## WORK TO COMPLETE
Please report how many lines of the listing hold the word "unfold". Add nothing to the number.

## AVAILABLE DATA
(* ===== verification/StreamModel.v ===== *)
(** * The stream model: src/streammodel.c, streammodel-extractors.c,
    streammodel-types.h

    Two models of the stream: [mx_current], the last complete one, and
    [mx_next], in which the PAT, PMT and SDT are collected by decoders of
    libdvbpsi, one per table and PID.  A write pushes packets to the decoders of
    the next model; their callbacks fill it, and when its PMTs are all there it
    is compared with the current one and takes its place.

    libdvbpsi is the class [Dvbpsi].  [None] is undefined behaviour, a failed
    assertion or a call of exit.  The two storages of the models are exchanged
    by role; decoders are pushed in the next model only, so that the model of a
    callback is the next one.  The callbacks of a push are made here after it
    and do not touch the decoder that makes them.  The numbers of PMTs are not
    bounded: they count tables of one collection.  The messages and the mutex,
    under which each operation runs, are left out. *)
From Stdlib Require Import ZArith Lia Bool String.
From stdpp Require Import base numbers list option.
From coqutil Require Import Datatypes.RecordSettersUsingExistingGetters.
From S2P Require Import Prelude Ts SectionExtractor Clock Stats Pat Tr101290Events Tr101290.

Definition MAX_PID_PARSERS : Z := 24.
Definition MAX_SDT_ENTRIES : Z := 128.
Definition MAX_ROM_PIDS : Z := 0x2000.
Definition TSTOOLS_PID_PAT : Z := 0.

(** ** libdvbpsi *)

Record dvbpsi_sdt_service_t := { i_service_id : Z; sv_p_first_descriptor : list dvbpsi_descriptor_t }.

Inductive table :=
| TABLE_PAT (p_pat : dvbpsi_pat_t)
| TABLE_PMT (p_pmt : dvbpsi_pmt_t)
| TABLE_SDT (p_first_service : list dvbpsi_sdt_service_t).

(** What is attached to a decoder. *)
Inductive attached := AT_PAT | AT_PMT (number : Z) | AT_DEMUX.

(** A push gives the tables it decoded, which are passed to the callback.  The
    function given to [dvbpsi_AttachDemux] tells for a table ID and an
    extension whether the callback attaches a decoder of SDTs. *)
Class Dvbpsi := {
  dvbpsi_t : Type;
  dvbpsi_new : option dvbpsi_t;
  dvbpsi_pat_attach : dvbpsi_t -> option dvbpsi_t;
  dvbpsi_pmt_attach : dvbpsi_t -> Z -> option dvbpsi_t;
  dvbpsi_AttachDemux : dvbpsi_t -> (Z -> Z -> bool) -> option dvbpsi_t;
  dvbpsi_packet_push : dvbpsi_t -> list Z -> dvbpsi_t * list table
}.
(* ===== verification/StreamModelInv.v ===== *)
(** * The invariant of the stream model

    What libdvbpsi promises and what is required of the stream, as two classes;
    the decoders of each PID; and what a model holds after the tables it took. *)
From Stdlib Require Import ZArith Lia Bool String.
From stdpp Require Import base numbers list option.
From coqutil Require Import Datatypes.RecordSettersUsingExistingGetters.
From S2P Require Import Prelude Ts SectionExtractor Clock Stats Descriptor Pat Tr101290Events Tr101290 Tr101290Spec StreamModel.

(** ** What libdvbpsi decodes *)

(** The fields of the tables, as dvbpsi documents them: a decoder gives tables
    of the kind it was attached for, that of a PMT those of its program number;
    numbers are not negative and PIDs have 13 bits. *)
Definition table_kind (a : attached) (t : table) : Prop :=
  match a, t with
  | AT_PAT, TABLE_PAT p => Forall (fun x => 0 <= x.1 /\ 0 <= x.2 < 8192) (p_first_program p)
  | AT_PMT n, TABLE_PMT t => i_program_number t = n /\ dvbpsi_pmt_ok t /\ Forall (fun es => 0 <= es_i_pid es < 8192) (p_first_es t)
  | AT_DEMUX, TABLE_SDT l => True
  | _, _ => False
  end.

(** [decodes pkts d a h]: decoder [d] was created, [a] was attached to it, and
    it was given packets of [pkts] only, from which it decoded the tables [h]. *)
Inductive decodes {PSI : Dvbpsi} (pkts : list Z -> Prop) : dvbpsi_t -> attached -> list table -> Prop :=
| decodes_pat d d' : dvbpsi_new = Some d -> dvbpsi_pat_attach d = Some d' -> decodes pkts d' AT_PAT []
| decodes_pmt d n d' : dvbpsi_new = Some d -> dvbpsi_pmt_attach d n = Some d' -> decodes pkts d' (AT_PMT n) []
| decodes_demux d d' : dvbpsi_new = Some d -> dvbpsi_AttachDemux d NewSubtable = Some d' -> decodes pkts d' AT_DEMUX []
| decodes_push d a h pkt : decodes pkts d a h -> pkts pkt ->
    decodes pkts (dvbpsi_packet_push d pkt).1 a (h ++ (dvbpsi_packet_push d pkt).2).

(** What libdvbpsi promises: whatever the packets, tables of the kind. *)
Class DvbpsiLaws (PSI : Dvbpsi) := {
  psi_tables : forall d a h pkt, decodes (fun _ => True) d a h -> Forall (table_kind a) (dvbpsi_packet_push d pkt).2
}.

(** There is memory for the decoders. *)
Class PsiMemory (PSI : Dvbpsi) := {
  psi_memory : exists d, dvbpsi_new = Some d /\ (exists d', dvbpsi_pat_attach d = Some d') /\
    (forall n, exists d', dvbpsi_pmt_attach d n = Some d') /\ (exists d', dvbpsi_AttachDemux d NewSubtable = Some d')
}.

(** ** What is required of the stream *)

Definition service_data (data : list Z) : Prop :=
  exists type provider name rest, data = type :: len provider :: provider ++ len name :: name ++ rest /\
    len provider <= 128 /\ len name <= 128.

(** At most one service descriptor for a service. *)
Definition service_ok (s : dvbpsi_sdt_service_t) : Prop :=
  exists before d after, sv_p_first_descriptor s = before ++ d ++ after /\
    Forall (fun d => i_tag d <> 0x48) before /\ Forall (fun d => i_tag d <> 0x48) after /\
    (length d <= 1)%nat /\ Forall (fun d => service_data (p_data d)) d.

(** The PATs place programs on the PIDs [pmt_pid] and the PMTs no stream on
    one of them. *)
Definition stream_table (pmt_pid : Z -> Prop) (t : table) : Prop :=
  match t with
  | TABLE_PAT p => Forall (fun x => 0 < x.1 -> pmt_pid x.2) (p_first_program p)
  | TABLE_PMT t => Forall (fun es => ~ pmt_pid (es_i_pid es)) (p_first_es t)
  | TABLE_SDT l => Forall service_ok l
  end.

(** The packets a caller writes are [in_stream]: the PIDs of its PMTs are
    [pmt_pid], no other table or stream is on one of them, and its services
    have the descriptors [service_ok] allows.  Nothing makes a multiplex be so:
    [es_on_pmt_aborts], [provider_overflows] and [second_descriptor_outside] in
    StreamModelSpec.v are what the code does with the others. *)
Class StreamOk (PSI : Dvbpsi) := {
  in_stream : list Z -> Prop;
  pmt_pid : Z -> Prop;
  pmt_pid_pat : ~ pmt_pid 0;
  pmt_pid_sdt : ~ pmt_pid 0x11;
  stream_tables : forall d a h pkt, decodes in_stream d a h -> in_stream pkt ->
    Forall (stream_table pmt_pid) (dvbpsi_packet_push d pkt).2
}.

Section Laws.
Context {PSI : Dvbpsi} {LAWS : DvbpsiLaws PSI} {STREAM : StreamOk PSI}.

Definition program_ok (x : Z * Z) : Prop := 0 <= x.1 /\ 0 <= x.2 < 8192 /\ (0 < x.1 -> pmt_pid x.2).
Definition es_ok (es : dvbpsi_pmt_es_t) : Prop := 0 <= es_i_pid es < 8192 /\ ~ pmt_pid (es_i_pid es).

(** What a callback is given. *)
Definition table_for (a : attached) (t : table) : Prop :=
  match a, t with
  | AT_PAT, TABLE_PAT p => Forall program_ok (p_first_program p)
  | AT_PMT n, TABLE_PMT t => i_program_number t = n /\ dvbpsi_pmt_ok t /\ Forall es_ok (p_first_es t)
  | AT_DEMUX, TABLE_SDT l => Forall service_ok l
  | _, _ => False
  end.

Lemma decodes_mono (P Q : list Z -> Prop) d a h : (forall pkt, P pkt -> Q pkt) -> decodes P d a h -> decodes Q d a h.
Proof. intros H. induction 1; [by eapply decodes_pat|by eapply decodes_pmt|by eapply decodes_demux|apply decodes_push; auto]. Qed.

Lemma kind_in_stream a t : table_kind a t -> stream_table pmt_pid t -> table_for a t.
Proof.
  destruct a, t; cbn; try done; rewrite !list.Forall_forall.
  - intros H1 H2 x Hx. destruct (H1 x Hx) as [? ?]. split; [done|]. split; [done|]. by apply H2.
  - intros (? & ? & H1) H2. split; [done|]. split; [done|]. intros x Hx. split; [by apply H1|by apply H2].
Qed.

(** A packet of the stream for a decoder of the stream. *)
Lemma psi_push d a h pkt : decodes in_stream d a h -> in_stream pkt ->
  decodes in_stream (dvbpsi_packet_push d pkt).1 a (h ++ (dvbpsi_packet_push d pkt).2) /\
  Forall (table_for a) (dvbpsi_packet_push d pkt).2.
Proof.
  intros Hd Hp. split; [by apply decodes_push|]. pose proof (stream_tables d a h pkt Hd Hp) as H1.
  pose proof (psi_tables d a h pkt (decodes_mono _ _ _ _ _ (fun _ _ => I) Hd)) as H2.
  apply list.Forall_forall. intros t Ht. apply kind_in_stream; [by eapply (proj1 (list.Forall_forall _ _) H2)|by eapply (proj1 (list.Forall_forall _ _) H1)].
Qed.

Lemma psi_new {MEMORY : PsiMemory PSI} : exists d, dvbpsi_new = Some d /\
  (exists d', dvbpsi_pat_attach d = Some d' /\ decodes in_stream d' AT_PAT []) /\
  (forall n, exists d', dvbpsi_pmt_attach d n = Some d' /\ decodes in_stream d' (AT_PMT n) []) /\
  (exists d', dvbpsi_AttachDemux d NewSubtable = Some d' /\ decodes in_stream d' AT_DEMUX []).
Proof.
  destruct psi_memory as (d & E & [d1 E1] & E2 & [d3 E3]). exists d. split; [done|]. split; [exists d1|split; [|exists d3]].
  - split; [done|]. by eapply decodes_pat.
  - intros n. destruct (E2 n) as [d2 Ed]. exists d2. split; [done|]. by eapply decodes_pmt.
  - split; [done|]. by eapply decodes_demux.
Qed.
End Laws.

(** ** The PIDs of a model *)

Section Spec.
Context {PSI : Dvbpsi} {LAWS : DvbpsiLaws PSI} {MEMORY : PsiMemory PSI} {STREAM : StreamOk PSI}.

(** A decoder is attached only where [pid_initialize] detaches it. *)
Definition decoder_ok (nr j : Z) (ptype : pidType_e) (q : streammodel_pid_parser_s) : Prop :=
  match mp_dvbpsi q with
  | None => True
  | Some (_, None) => False
  | Some (d, Some a) => (exists h, decodes in_stream d a h) /\
      match a with
      | AT_PAT => nr = 0 /\ j = 0 /\ ptype = PT_PAT
      | AT_DEMUX => nr = 0x11 /\ j = 0 /\ (ptype = PT_SDT \/ ptype = PT_ES)
      | AT_PMT n => pmt_pid nr /\ 0 < n /\ ptype = PT_PMT /\ mp_programNumber q = n
      end
  end.

Definition parser_ok (nr j : Z) (ptype : pidType_e) (q : streammodel_pid_parser_s) : Prop :=
  decoder_ok nr j ptype q /\ forall t, mp_pmt q = Some t -> dvbpsi_pmt_ok t.

Record pid_ok (nr : Z) (ps : streammodel_pid_s) : Prop := {
  po_parsers : len (md_parser ps) = 24;
  po_parser : forall j q, aget (md_parser ps) j = Some q -> parser_ok nr j (md_pidType ps) q;
  po_pat : forall p, md_pat ps = Some p -> Forall (program_ok) (p_first_program p)
}.

Record pid_clean (ps : streammodel_pid_s) : Prop := {
  pc_parsers : len (md_parser ps) = 24;
  pc_parser : Forall (fun q => mp_dvbpsi q = None /\ mp_pmt q = None) (md_parser ps);
  pc_pat : md_pat ps = None
}.

Lemma clean_ok nr ps : pid_clean ps -> pid_ok nr ps.
Proof.
  intros [H1 H2 H3]. constructor; [done| |by rewrite H3]. intros j q Hq. apply aget_Some in Hq as [_ Hq].
  destruct (Forall_lookup_1 _ _ _ _ H2 Hq) as [E1 E2]. split; [by unfold decoder_ok; rewrite E1|by rewrite E2].
Qed.

Lemma pid_zero_clean : pid_clean pid_zero.
Proof. constructor; [reflexivity| |done]. by apply Forall_replicate. Qed.

(** What [parser_release] copes with. *)
Definition releasable (ptype : pidType_e) (q : streammodel_pid_parser_s) : Prop :=
  match mp_dvbpsi q with
  | None => True
  | Some (_, None) => ptype <> PT_PMT
  | Some (_, Some (AT_PMT _)) => ptype = PT_PMT
  | _ => False
  end.

Lemma parser_release_spec ptype q : releasable ptype q ->
  exists q', parser_release ptype q = Some q' /\ mp_dvbpsi q' = None /\ mp_pmt q' = None /\ mp_programNumber q' = mp_programNumber q.
Proof.
  unfold releasable, parser_release, is_attached. change (mp_dvbpsi (q <| mp_pmt := None |>)) with (mp_dvbpsi q).
  destruct (mp_dvbpsi q) as [[d [[|n|]|]]|]; intros H; try done.
  - subst. rewrite bool_decide_eq_true_2 by done. cbn. by eexists.
  - rewrite bool_decide_eq_false_2 by done. cbn. by eexists.
  - rewrite andb_false_r. cbn. by eexists.
Qed.

Lemma release_all ptype l : Forall (releasable ptype) l ->
  exists l', mapM (parser_release ptype) l = Some l' /\ length l' = length l /\ Forall (fun q => mp_dvbpsi q = None /\ mp_pmt q = None) l'.
Proof.
  induction 1 as [|q l Hq _ (l' & E & El & Hl)]; [by exists []|]. destruct (parser_release_spec _ _ Hq) as (q' & Eq & H1 & H2 & _).
  cbn [mapM]. rewrite Eq. cbn. rewrite E. cbn. eexists. split; [done|]. split; [by cbn; rewrite El|]. by constructor.
Qed.

Lemma aget_insert {T} (l : list T) i j x : 0 <= i < len l -> aget (<[Z.to_nat i := x]> l) j = if j =? i then Some x else aget l j.
Proof.
  intros Hi. unfold aget, len in *. destruct (Z.eqb_spec j i) as [->|Hn].
  - destruct (Z.ltb_spec i 0); [lia|]. apply list_lookup_insert_eq. lia.
  - case_if; [done|]. apply list_lookup_insert_ne. lia.
Qed.

Lemma aget_insert0 {T} (l : list T) j x : 0 < len l -> aget (<[0%nat := x]> l) j = if j =? 0 then Some x else aget l j.
Proof. intros H. exact (aget_insert l 0 j x ltac:(lia)). Qed.

Lemma forall_aget {T} (P : T -> Prop) l : (forall j x, aget l j = Some x -> P x) -> Forall P l.
Proof. intros H. apply Forall_lookup_2. intros i x E. apply (H (Z.of_nat i)), aget_Some. split; [lia|by rewrite Nat2Z.id]. Qed.
(* ===== verification/StreamModelSpec.v ===== *)
(** * The stream model at work

    Every operation keeps the invariant of the model, on a stream that is as
    [StreamOk] asks; what a query answers is the PAT and the PMTs that were
    taken; and, at the end, what other streams do to the model. *)
From Stdlib Require Import ZArith Lia Bool String.
From stdpp Require Import base numbers list option.
From coqutil Require Import Datatypes.RecordSettersUsingExistingGetters.
From S2P Require Import Prelude Ts SectionExtractor Clock Stats StatsSpec Descriptor Pat Tr101290Events Tr101290 Tr101290Spec StreamModel StreamModelInv StreamModelQuery.

Section Spec.
Context {PSI : Dvbpsi} {LAWS : DvbpsiLaws PSI} {MEMORY : PsiMemory PSI} {STREAM : StreamOk PSI}.

Record ctx_ok (heard : Z -> list table) (ctx : streammodel_ctx_s) : Prop := {
  co_current : rom_ok nothing (mx_current ctx);
  co_next : rom_ok heard (mx_next ctx);
  co_checks : mx_enableSectionCRCChecks ctx = 0
}.

(** ** Completion *)

Lemma query_total rom : base_ok rom -> exists r o, _streammodel_query_model true rom = Some (r, o) /\ forall m, o = Some m -> pat_ok m.
Proof.
  intros Hb. destruct (Z.eqb_spec (mr_modelComplete rom) 0) as [E|N].
  { exists (-1), None. unfold _streammodel_query_model. by rewrite E. }
  destruct (md_pat (pid_at rom 0)) as [p|] eqn:Ep.
  - destruct (query_model rom p (fun _ => None) False Hb (po_pat _ _ (bo_pids _ Hb 0 ltac:(lia)) p Ep)) as (m & E & Hm & _); try done.
    exists 0, (Some m). split; [done|]. intros m' [= <-]. apply Hm.
  - exists (-1), None. unfold _streammodel_query_model. rewrite (proj2 (Z.eqb_neq _ _) N), find_pid by (lia || apply Hb). step. by rewrite Ep.
Qed.

(** What a completion changes beside the models. *)
Record reported (ctx ctx' : streammodel_ctx_s) : Prop := {
  re_current : mx_current ctx' = mx_current ctx;
  re_next : mx_next ctx' = mx_next ctx;
  re_checks : mx_enableSectionCRCChecks ctx' = mx_enableSectionCRCChecks ctx
}.

Lemma compare_next ctx : base_ok (mx_current ctx) -> base_ok (mx_next ctx) ->
  exists ctx', _rom_compare_current_next true ctx = Some (ctx', mx_modelChanged ctx') /\ reported ctx ctx'.
Proof.
  intros Hc Hn. unfold _rom_compare_current_next. destruct (query_total _ Hc) as (r1 & o1 & -> & O1). step.
  destruct (query_total _ Hn) as (r2 & o2 & -> & O2). step. destruct o1 as [m1|], o2 as [m2|]; try (step; eexists; split; [reflexivity|done]).
  destruct (pat_compare_spec m1 m2 (O1 _ eq_refl) (O2 _ eq_refl)) as (r & -> & _). step. eexists. split; [reflexivity|].
  destruct (negb _); [done|]. destruct (_ =? 1); done.
Qed.

Lemma next_complete ctx : base_ok (mx_current ctx) -> base_ok (mx_next ctx) ->
  exists ctx', _rom_next_complete true ctx = Some ctx' /\ mx_current ctx' = mx_current ctx /\
    mx_next ctx' = (mx_next ctx) <| mr_modelComplete := 1 |> /\ mx_enableSectionCRCChecks ctx' = mx_enableSectionCRCChecks ctx.
Proof.
  intros Hc Hn. unfold _rom_next_complete. set (c1 := ctx <| mx_next := _ |>).
  destruct (compare_next c1 Hc) as (c2 & -> & [R1 R2 R3]); [destruct Hn as [? ? []]; by constructor|]. step. eexists. split; [reflexivity|].
  destruct (_ =? 1); [by auto|]. cbn. unfold const. by auto.
Qed.

Lemma complete_ok heard rom : rom_ok heard rom -> mr_tables rom <> [] -> mr_parsedPMTs rom = mr_totalPMTsInPAT rom ->
  rom_ok heard (rom <| mr_modelComplete := 1 |>).
Proof.
  intros [[H1 H2 [S1 S2 S3 S4]] H3 _ H5] Ht Heq. constructor; [by constructor|exact H3|by right|]. unfold history in *. cbn. unfold const.
  change (mr_tables (_ <| mr_modelComplete := 1 |>)) with (mr_tables rom). destruct (mr_tables rom) as [|[p| |] ts]; try done.
  intros pmts E Hd. destruct (H5 pmts E Hd). constructor; try done. intros _. lia.
Qed.
(* ===== verification/XorgList.v ===== *)
(** * The intrusive lists: src/xorg-list.h, libltntstools/xorg-list.h

    Circular doubly-linked lists of nodes that live inside other objects, under
    a head that is a node too.  The nodes are a store of addresses, so that the
    aliasing of the lists is modelled; an access to an address that is no node
    fails.  An entry of a list is named by its node ([container_of] is the
    constant distance between the two).  The components' models use the
    sequences that these lists are proved to hold. *)
From Stdlib Require Import ZArith Lia Bool.
From stdpp Require Import base numbers list option gmap fin_maps.
From S2P Require Import Prelude.

Record xorg_list := { l_next : Z; l_prev : Z }.

#[local] Notation "'store'" := (gmap Z xorg_list).

Definition get_next (h : store) (p : Z) : option Z := l_next <$> h !! p.
Definition get_prev (h : store) (p : Z) : option Z := l_prev <$> h !! p.
Definition set_next (h : store) (p n : Z) : option store :=
  e ← h !! p; Some (<[p := {| l_next := n; l_prev := l_prev e |}]> h).
Definition set_prev (h : store) (p n : Z) : option store :=
  e ← h !! p; Some (<[p := {| l_next := l_next e; l_prev := n |}]> h).

(** ** The operations *)

Definition xorg_list_init (h : store) (list : Z) : option store :=
  h ← set_prev h list list; set_next h list list.

Definition __xorg_list_add (h : store) (entry prev next : Z) : option store :=
  h ← set_prev h next entry;
  h ← set_next h entry next;
  h ← set_prev h entry prev;
  set_next h prev entry.

Definition xorg_list_add (h : store) (entry head : Z) : option store :=
  next ← get_next h head; __xorg_list_add h entry head next.

Definition xorg_list_append (h : store) (entry head : Z) : option store :=
  prev ← get_prev h head; __xorg_list_add h entry prev head.

Definition __xorg_list_del (h : store) (prev next : Z) : option store :=
  h ← set_prev h next prev; set_next h prev next.

Definition xorg_list_del (h : store) (entry : Z) : option store :=
  prev ← get_prev h entry;
  next ← get_next h entry;
  h ← __xorg_list_del h prev next;
  xorg_list_init h entry.

Definition xorg_list_is_empty (h : store) (head : Z) : option bool :=
  next ← get_next h head; Some (next =? head).

Definition xorg_list_first_entry (h : store) (ptr : Z) : option Z := get_next h ptr.
Definition xorg_list_last_entry (h : store) (ptr : Z) : option Z := get_prev h ptr.

(** The loops, for a body that changes the store and a state of its own. *)
Section Loops.
Context {S : Type} (body : store * S -> Z -> option (store * S)).

Fixpoint for_each_from (fuel : nat) (head pos : Z) (st : store * S) : option (store * S) :=
  match fuel with
  | O => None
  | Datatypes.S fuel =>
      if pos =? head then Some st else
      st ← body st pos;
      next ← get_next st.1 pos;
      for_each_from fuel head next st
  end.

Definition xorg_list_for_each_entry (fuel : nat) (head : Z) (st : store * S) : option (store * S) :=
  pos ← get_next st.1 head; for_each_from fuel head pos st.

(** Backwards: only libltntstools/xorg-list.h has this one. *)
Fixpoint for_each_reverse_from (fuel : nat) (head pos : Z) (st : store * S) : option (store * S) :=
  match fuel with
  | O => None
  | Datatypes.S fuel =>
      if pos =? head then Some st else
      st ← body st pos;
      prev ← get_prev st.1 pos;
      for_each_reverse_from fuel head prev st
  end.

Definition xorg_list_for_each_entry_reverse (fuel : nat) (head : Z) (st : store * S) : option (store * S) :=
  pos ← get_prev st.1 head; for_each_reverse_from fuel head pos st.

## ANSWER BOX
9